Chicago keeps tabs on resources with 311 system

Chicago keeps tabs on resources with 311 system

By Merry Mayer

Special to GCN

The city of Chicago has replaced its customer service complaints system, accessible by dialing 311, with a custom system that tracks and categorizes service requests and responses. The old Cobol system was not date-code ready.

The new system, which went online in May, runs on two Sun Microsystems Enterprise 4000 servers under Unix. The 336-MHz servers have 4G of RAM and 200G of disk space, of which about 100G is available. Suncoast Scientific Inc. of Shalimar, Fla., designed the software.

Chicago will keep three to five years' worth of data in an Oracle database that has about 62G of RAM available, said Deborah Caccavale, deputy chief information officer at the city's Department of Business Information Services.

It's a big system touching 40 city departments, said Barrett Murphy, a director in the mayor's office.

Front and center

On the front end, the system asks callers a series of questions to determine which department their service request will be referred to. The 311 number is also used for nonemergency police as well, he said.

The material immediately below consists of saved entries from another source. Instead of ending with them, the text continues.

(* ===== verification/SchedProps.v ===== *)
(** * Scheduler: properties *)
From S2P Require Import Prelude Queue Ffs Sched SchedFacts.

(** A concrete system for the witnesses: thread 0 runs at priority 5, threads 1
    and 2 are ready at priority 5, thread 3 is ready at priority 9, thread 4 is
    suspended. *)
Definition demo_thread (st p : Z) : rt_thread :=
  Thread st false 10 10 p p (2 ^ p) 0 None 0 0.
Definition demo : sstate := SState
  (list_to_map [(0%nat, demo_thread 3 5); (1%nat, demo_thread 2 5); (2%nat, demo_thread 2 5);
                (3%nat, demo_thread 2 9); (4%nat, demo_thread 4 2)])
  (list_to_map [(LReady 5, [1%nat; 2%nat]); (LReady 9, [3%nat]); (LSusp (OSem 0), [4%nat])])
  (2 ^ 5 + 2 ^ 9) (Some 0%nat) 5 0 0.

(** The invariant is decided by evaluating it on a finite state. *)
Definition all_lids (s : sstate) : list lid := (map_to_list (tlists s)).*1.
Definition link_okb (l : lid) (th : rt_thread) : bool :=
  match l with
  | LReady p => (stat_of th =? RT_THREAD_READY) && (current_priority th =? p)
  | LSusp _ | LSend _ => Z.land (stat th) RT_THREAD_SUSPEND_MASK =? RT_THREAD_SUSPEND_MASK
  | LDefunct => stat_of th =? RT_THREAD_CLOSE
  end.
Definition prio_okb (th : rt_thread) : bool :=
  (0 <=? current_priority th) && (current_priority th <? RT_THREAD_PRIORITY_MAX) &&
  ((0 <=? init_priority th) && (init_priority th <? RT_THREAD_PRIORITY_MAX)) &&
  ((number_mask th =? 2 ^ current_priority th)
   || ((number_mask th =? 0) && (stat_of th =? RT_THREAD_INIT))).
Arguments prio_okb : simpl never.
Arguments link_okb : simpl never.
Definition swfb (s : sstate) : bool :=
  let all := concat (snd <$> map_to_list (tlists s)) in
  let group := rt_thread_ready_priority_group s in
  bool_decide (NoDup all) &&
  forallb (fun '(l, ts) => forallb (fun t =>
     match threads s !! t with Some th => link_okb l th | None => false end) ts) (map_to_list (tlists s)) &&
  forallb (fun '(t, th) => prio_okb th &&
     (negb (stat_of th =? RT_THREAD_READY)
      || bool_decide (t ∈ tlist s (LReady (current_priority th)))) &&
     (negb (stat_of th =? RT_THREAD_RUNNING)
      || bool_decide (rt_current_thread s = Some t))) (map_to_list (threads s)) &&
  (0 <=? group) && (group <? 2 ^ 32) &&
  forallb (fun n => Bool.eqb (Z.testbit group (Z.of_nat n))
     (negb (bool_decide (tlist s (LReady (Z.of_nat n)) = [])))) (seq 0 32) &&
  match rt_current_thread s with
  | None => true
  | Some t => match threads s !! t with
              | None => false
              | Some th => negb (stat_of th =? RT_THREAD_READY) && negb (stat_of th =? RT_THREAD_INIT)
              end
  end.

Lemma link_okb_spec l th : link_okb l th = true -> link_ok l th.
Proof. unfold link_okb. destruct l; simpl; rewrite ?andb_true_iff, ?Z.eqb_eq; done. Qed.

Lemma prio_okb_spec th : prio_okb th = true -> prio_ok th.
Proof.
  unfold prio_okb, prio_ok. rewrite !andb_true_iff, orb_true_iff, andb_true_iff.
  rewrite !Z.eqb_eq, !Z.leb_le, !Z.ltb_lt. tauto.
Qed.

Lemma elem_of_tlist s l t :
  t ∈ tlist s l -> exists ts, (l, ts) ∈ map_to_list (tlists s) /\ t ∈ ts /\ tlist s l = ts.
Proof.
  unfold tlist, qget. destruct (tlists s !! l) as [ts|] eqn:E; simpl.
  - intros Hin. exists ts. split; [by apply elem_of_map_to_list|done].
  - intros Hin. by apply not_elem_of_nil in Hin.
Qed.

Lemma swfb_spec s : swfb s = true -> swf s.
Proof.
  unfold swfb. rewrite !andb_true_iff, !bool_decide_eq_true, Z.leb_le, Z.ltb_lt, !forallb_forall.
  intros [[[[[[Hq Hl] Ht] Hg0] Hg1] Hg] Hc].
  assert (Hthr : forall t th, threads s !! t = Some th -> In (t, th) (map_to_list (threads s))).
  { intros t th H. by apply list_elem_of_In, elem_of_map_to_list. }
  split; constructor; try done.
  - by apply NoDup_concat_qwf.
  - intros l t Hin. destruct (elem_of_tlist s l t Hin) as (ts & M & T & _).
    apply list_elem_of_In in M, T. specialize (Hl _ M). simpl in Hl.
    rewrite forallb_forall in Hl. specialize (Hl _ T).
    destruct (threads s !! t) as [th|]; [|done]. eauto using link_okb_spec.
  - intros t th H Hst _. specialize (Ht _ (Hthr _ _ H)). simpl in Ht.
    rewrite Hst in Ht. rewrite !andb_true_iff in Ht. destruct Ht as [[_ Ht] _].
    simpl in Ht. by apply bool_decide_eq_true in Ht.
  - intros t th H. specialize (Ht _ (Hthr _ _ H)). simpl in Ht. rewrite !andb_true_iff in Ht.
    by apply prio_okb_spec, Ht.
  - intros p Hp. specialize (Hg (Z.to_nat p)). rewrite Z2Nat.id in Hg by lia.
    rewrite eqb_true_iff in Hg. rewrite Hg by (apply in_seq; unfold RT_THREAD_PRIORITY_MAX in Hp; lia).
    by rewrite negb_true_iff, bool_decide_eq_false.
  - intros t Hcur. rewrite Hcur in Hc. destruct (threads s !! t) as [th|]; [|done].
    rewrite andb_true_iff, !negb_true_iff, !Z.eqb_neq in Hc. eauto.
  - intros t th H Hst. specialize (Ht _ (Hthr _ _ H)). simpl in Ht.
    rewrite Hst in Ht. rewrite !andb_true_iff in Ht. destruct Ht as [_ Ht].
    simpl in Ht. by apply bool_decide_eq_true in Ht.
Qed.

Lemma demo_swf : swf demo.
Proof. apply swfb_spec. vm_compute. reflexivity. Qed.

(** ** Properties *)

(** C6: [rt_schedule] called with the scheduler unlocked keeps the scheduler's
    invariant and leaves as the current thread a RUNNING one such that no ready
    thread has a numerically smaller (more urgent) priority. *)
Theorem rt_schedule_runs_highest (s : sstate) (c : tid) (th : rt_thread) :
  swf s -> rt_current_thread s = Some c -> threads s !! c = Some th ->
  rt_scheduler_lock_nest s = 0 ->
  stat_of th = RT_THREAD_RUNNING \/ rt_thread_ready_priority_group s <> 0 ->
  let s' := rt_schedule s in
  swf s' /\ exists c' th', rt_current_thread s' = Some c' /\ threads s' !! c' = Some th' /\
    stat_of th' = RT_THREAD_RUNNING /\
    forall t x, threads s' !! t = Some x -> stat_of x = RT_THREAD_READY ->
      current_priority th' <= current_priority x.
Proof.
  intros Hs Hc Hth Hl Hor. simpl. split; [by apply rt_schedule_swf_lemma|].
  destruct (rt_schedule_cases s c Hs Hc) as [[-> Hk]|(th0 & top & hp & rest & need & H)].
  - destruct (Hk Hl) as [Hg|(th' & Hth' & Hst & Hlow)].
    + destruct Hor as [Hst|]; [|done]. exists c, th. split_and!; try done.
      intros t x Hx Hxst. exfalso. pose proof (sw_ready _ _ (swf_core _ Hs) t x Hx Hxst) as Hin.
      assert (tlist s (LReady (current_priority x)) = []) as E; [|rewrite E in Hin; by apply not_elem_of_nil in Hin; eauto].
      destruct (tlist s (LReady (current_priority x))) eqn:E; [done|].
      destruct (sw_prio _ _ (swf_core _ Hs) t x Hx) as [Hp _].
      pose proof (proj2 (sw_group _ _ (swf_core _ Hs) _ Hp)) as Hb.
      rewrite Hg, Z.bits_0, E in Hb. by discriminate Hb.
    + exists c, th'. split_and!; try done. intros t x Hx Hxst.
      eapply ready_prio_bound; [apply Hs|done..].
  - destruct H as (Hth0 & Hne & _ & Hr & Hhp & Hlow & Hneed & Hneed2 & ->). assert (th0 = th) as -> by congruence.
    destruct (highest_thread s top hp rest) as (tth & Htop & Htst & Htp); [apply Hs|done|].
    destruct (switch_threads c top hp need s th tth) as (th' & Hthr & Hst & Hp & _); [done..|].
    exists top, (restat RT_THREAD_RUNNING tth). rewrite switch_current, Hthr, decide_True by done.
    split_and!; try done; [apply stat_of_running_restat|].
    intros t x Hx Hxst. rewrite Hthr in Hx. simpl. rewrite Htp.
    destruct (decide (t = top)) as [->|]; simplify_eq.
    { by rewrite stat_of_running_restat in Hxst. }
    destruct (decide (t = c)) as [->|]; simplify_eq.
    + rewrite Hst in Hxst. destruct need; [by rewrite Hp; apply Hneed2|].
      pose proof (co_cur _ (swf_cur _ Hs) c Hc) as (y & Hy & Hny & _). congruence.
    + eapply ready_prio_bound; [apply Hs|done..].
Qed.

Lemma rt_schedule_runs_highest_witness :
  swf demo /\ exists c' th', rt_current_thread (rt_schedule demo) = Some c' /\
    threads (rt_schedule demo) !! c' = Some th' /\ stat_of th' = RT_THREAD_RUNNING.
Proof.
  split; [exact demo_swf|].
  destruct (rt_schedule_runs_highest demo 0%nat (demo_thread 3 5)) as [_ (c' & th' & H1 & H2 & H3 & _)];
    [exact demo_swf|reflexivity|reflexivity|reflexivity|left; reflexivity|].
  by exists c', th'.
Defined.

(** A running thread without the yield mark that is preempted by a more
    urgent ready thread goes to the front of the ring of its own priority, the
    preempting thread leaves the front of its ring, and no other ring changes. *)
Theorem rt_schedule_preemption (s : sstate) (c top : tid) (th : rt_thread) (hp : Z) (rest : list tid) :
  swf s -> rt_current_thread s = Some c -> threads s !! c = Some th ->
  rt_scheduler_lock_nest s = 0 -> stat_of th = RT_THREAD_RUNNING ->
  has_flag (stat th) RT_THREAD_STAT_YIELD_MASK = false ->
  0 <= hp < current_priority th -> tlist s (LReady hp) = (top :: rest) ->
  (forall p, 0 <= p < hp -> tlist s (LReady p) = []) ->
  let s' := rt_schedule s in
  rt_current_thread s' = Some top /\
  rt_sched_thread_get_stat s' c = RT_THREAD_READY /\
  tlist s' (LReady (current_priority th)) = (c :: tlist s (LReady (current_priority th))) /\
  tlist s' (LReady hp) = rest /\
  forall l, l <> LReady hp -> l <> LReady (current_priority th) -> tlist s' l = tlist s l.
Proof.
  intros Hs Hc Hth Hl Hst Hy Hhp Hr Hlow. simpl.
  destruct (sw_prio _ _ (swf_core _ Hs) c th Hth) as [Hp _].
  destruct (rt_schedule_to s c th top hp rest) as [Hne ->]; try done; [lia|by left; lia|].
  rewrite Hst. change (RT_THREAD_RUNNING =? RT_THREAD_RUNNING) with true.
  destruct (highest_thread s top hp rest) as (tth & Htop & _); [apply Hs|done|].
  destruct (switch_threads c top hp true s th tth) as (th' & Hthr & Hst' & _); [done..|].
  assert (Hpos : forall l, insert_pos th c l = c :: l) by (unfold insert_pos; by rewrite Hy).
  split_and!.
  - by rewrite switch_current.
  - unfold rt_sched_thread_get_stat. rewrite (get_thread_lookup _ _ th'); [done|].
    by rewrite Hthr, decide_False, decide_True.
  - erewrite switch_ring_other; try done; [|intros [=]; lia]. by rewrite decide_True, Hpos.
  - eapply switch_ring_top; try done. intros _. lia.
  - intros l H1 H2. erewrite switch_ring_other; try done. rewrite decide_False; [done|]. tauto.
Qed.

Definition demo_preempt : sstate :=
  with_group (2 ^ 2 + 2 ^ 5) (with_tlists (list_to_map [(LReady 2, [4%nat]); (LReady 5, [1%nat])])
    (with_threads (list_to_map [(0%nat, demo_thread 3 5); (1%nat, demo_thread 2 5);
                                (4%nat, demo_thread 2 2)]) demo)).

Lemma rt_schedule_preemption_witness :
  rt_current_thread (rt_schedule demo_preempt) = Some 4%nat /\
  tlist (rt_schedule demo_preempt) (LReady 5) = [0%nat; 1%nat].
Proof.
  destruct (rt_schedule_preemption demo_preempt 0 4 (demo_thread 3 5) 2 []) as (H1 & _ & H3 & _);
    [apply swfb_spec; vm_compute; reflexivity|reflexivity..|cbn; lia|reflexivity| |by split].
  intros p Hp. assert (p = 0 \/ p = 1) as [-> | ->] by lia; reflexivity.
Defined.

(** C7: yielding is round robin: the running thread goes to the back of the ring
    of its priority with a fresh time slice, and the thread at the front of the
    ring runs. *)
Theorem rt_thread_yield_round_robin (s : sstate) (c n : tid) (th : rt_thread) (rest : list tid) :
  swf s -> rt_current_thread s = Some c -> threads s !! c = Some th ->
  rt_scheduler_lock_nest s = 0 -> stat_of th = RT_THREAD_RUNNING ->
  tlist s (LReady (current_priority th)) = (n :: rest) ->
  (forall p, 0 <= p < current_priority th -> tlist s (LReady p) = []) ->
  let '(s', err) := rt_thread_yield s in
  err = RT_EOK /\ swf s' /\ rt_current_thread s' = Some n /\
  tlist s' (LReady (current_priority th)) = rest ++ [c] /\
  remaining_tick (get_thread s' c) = init_tick th /\
  has_flag (stat (get_thread s' c)) RT_THREAD_STAT_YIELD_MASK = false /\
  forall l, l <> LReady (current_priority th) -> tlist s' l = tlist s l.
Proof.
  intros Hs Hc Hth Hl Hst Hr Hlow. unfold rt_thread_yield, rt_thread_self. rewrite Hc. simpl.
  set (s1 := rt_sched_thread_yield c s).
  assert (Hs1 : swf s1) by by apply yield_swf.
  set (th1 := with_stat (set_flag (stat th) RT_THREAD_STAT_YIELD) (with_remaining_tick (init_tick th) th)).
  assert (Hth1 : threads s1 !! c = Some th1).
  { unfold s1, rt_sched_thread_yield.
    rewrite (lookup_upd_eq _ _ _ (with_remaining_tick (init_tick th) th)); [done|].
    by rewrite (lookup_upd_eq _ _ _ th). }
  assert (Hst1 : stat_of th1 = RT_THREAD_RUNNING) by (rewrite <- Hst; apply land_set_yield).
  assert (Hy1 : has_flag (stat th1) RT_THREAD_STAT_YIELD_MASK = true) by apply has_flag_set_yield.
  destruct (sw_prio _ _ (swf_core _ Hs) c th Hth) as [Hp _].
  unfold rt_sched_unlock_n_resched, rt_thread_self. change (rt_current_thread s1) with (rt_current_thread s).
  rewrite Hc. split; [done|]. split; [by apply rt_schedule_swf_lemma|].
  destruct (rt_schedule_to s1 c th1 n (current_priority th) rest) as [Hne ->]; try done; [by right|].
  rewrite Hst1. change (RT_THREAD_RUNNING =? RT_THREAD_RUNNING) with true.
  destruct (highest_thread s1 n (current_priority th) rest) as (nth & Hn & _); [apply Hs1|done|].
  destruct (switch_threads c n (current_priority th) true s1 th1 nth) as (th' & Hthr & _ & _ & Heq & Hy');
    [done..|].
  assert (Hget : get_thread (switch_state c n (current_priority th) true s1) c = th').
  { apply get_thread_lookup. by rewrite Hthr, decide_False, decide_True. }
  rewrite Hget. split_and!; [apply switch_current| |by rewrite Heq|done|].
  - rewrite (switch_tlists _ _ _ _ _ th1), decide_True by done. unfold insert_pos. rewrite Hy1.
    change (tlist s1) with (tlist s). rewrite Hr. simpl. rewrite unlink_cons_eq.
    apply unlink_not_in. pose proof (qwf_nodup _ (sw_q _ _ (swf_core _ Hs)) (LReady (current_priority th))) as Hnd.
    change (qget (tlists s) (LReady (current_priority th)))
      with (tlist s (LReady (current_priority th))) in Hnd.
    rewrite Hr in Hnd. apply NoDup_cons in Hnd as [Hni _].
    intros [Hin|Hin%list_elem_of_singleton]%elem_of_app; [done|by subst].
  - intros l Hne'. rewrite (switch_ring_other _ _ th1 _ _ rest) by done.
    rewrite decide_False; [done|]. simpl. tauto.
Qed.

Lemma rt_thread_yield_round_robin_witness :
  tlist (rt_thread_yield demo).1 (LReady 5) = [2%nat; 0%nat] /\
  rt_current_thread (rt_thread_yield demo).1 = Some 1%nat.
Proof.
  destruct (rt_thread_yield_round_robin demo 0 1 (demo_thread 3 5) [2%nat]) as (_ & _ & H1 & H2 & _);
    [exact demo_swf|reflexivity..| |by split].
  intros p Hp. unfold demo_thread in Hp. simpl in Hp.
  assert (p = 0 \/ p = 1 \/ p = 2 \/ p = 3 \/ p = 4) as [-> | [-> | [-> | [-> | ->]]]] by lia; reflexivity.
Defined.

For example, if someone calls about a pothole, the system will ask whether the hole is round, square or jagged; whether it is in the middle of the street, sidewalk or alley; and whether the bottom of the hole can be seen. If they cannot see the bottom and it is in the center of the street, it could be a sewer cave-in, Murphy said. If it is square and the caller can see the bottom, then it isn't a pothole and needs asphalt.

The type of hole determines which department handles the complaint. Once that is determined, a work order is completed with the address of the problem, nature of the problem and the caller's name if he or she wants to leave it, he said.

The work order then goes to the Oracle database from which the department can retrieve the information. The database contains a list of 450 types of service requests. In many cases, the department will send an inspector who will send a work crew. Most departments will assign numbers to work crews and trucks when the work is scheduled as a tracking method, Murphy said.

Some departments even have subsystems of data. For example, the Streets and Sanitation Department enters into the database how much material it uses to fix a problem, which helps it track costs, he said.

Chicago also keeps a running inventory of its property this way. The city has 1 million garbage carts. When someone calls to replace a lost or damaged garbage cart, Streets and Sanitation enters this information into the database.

There is also data on how many trees the city plants. Chicago has a warranty with the contractors that a tree will live at least one year, Murphy said. The city tracks a tree's survival with the system.

Automatic notice

The city also must keep tabs on requests it receives about abandoned autos. Last year the city received 184,000 of them, Murphy said.

Before the city can remove a car to be crushed, however, the city has to send the car's owner a two-week notice and a certified letter.

The system ensures that no step in the process is skipped.'Chicago received just over 1 million service requests in all categories last year.

The new system will have to handle at least that many and route them correctly to keep the city running smoothly.

'Really, it's a tracking system, allowing departments and the mayor's office to track work and resources,' Murphy said.

The old system did many of these functions, but the new system has enhanced capabilities and a better database. It is a more effective management tool, Murphy said.

Installing the new 311 system required buying 343 new computers for city departments.

The computers had to be able to run Microsoft Windows 95, although some desktop PCs run Windows NT.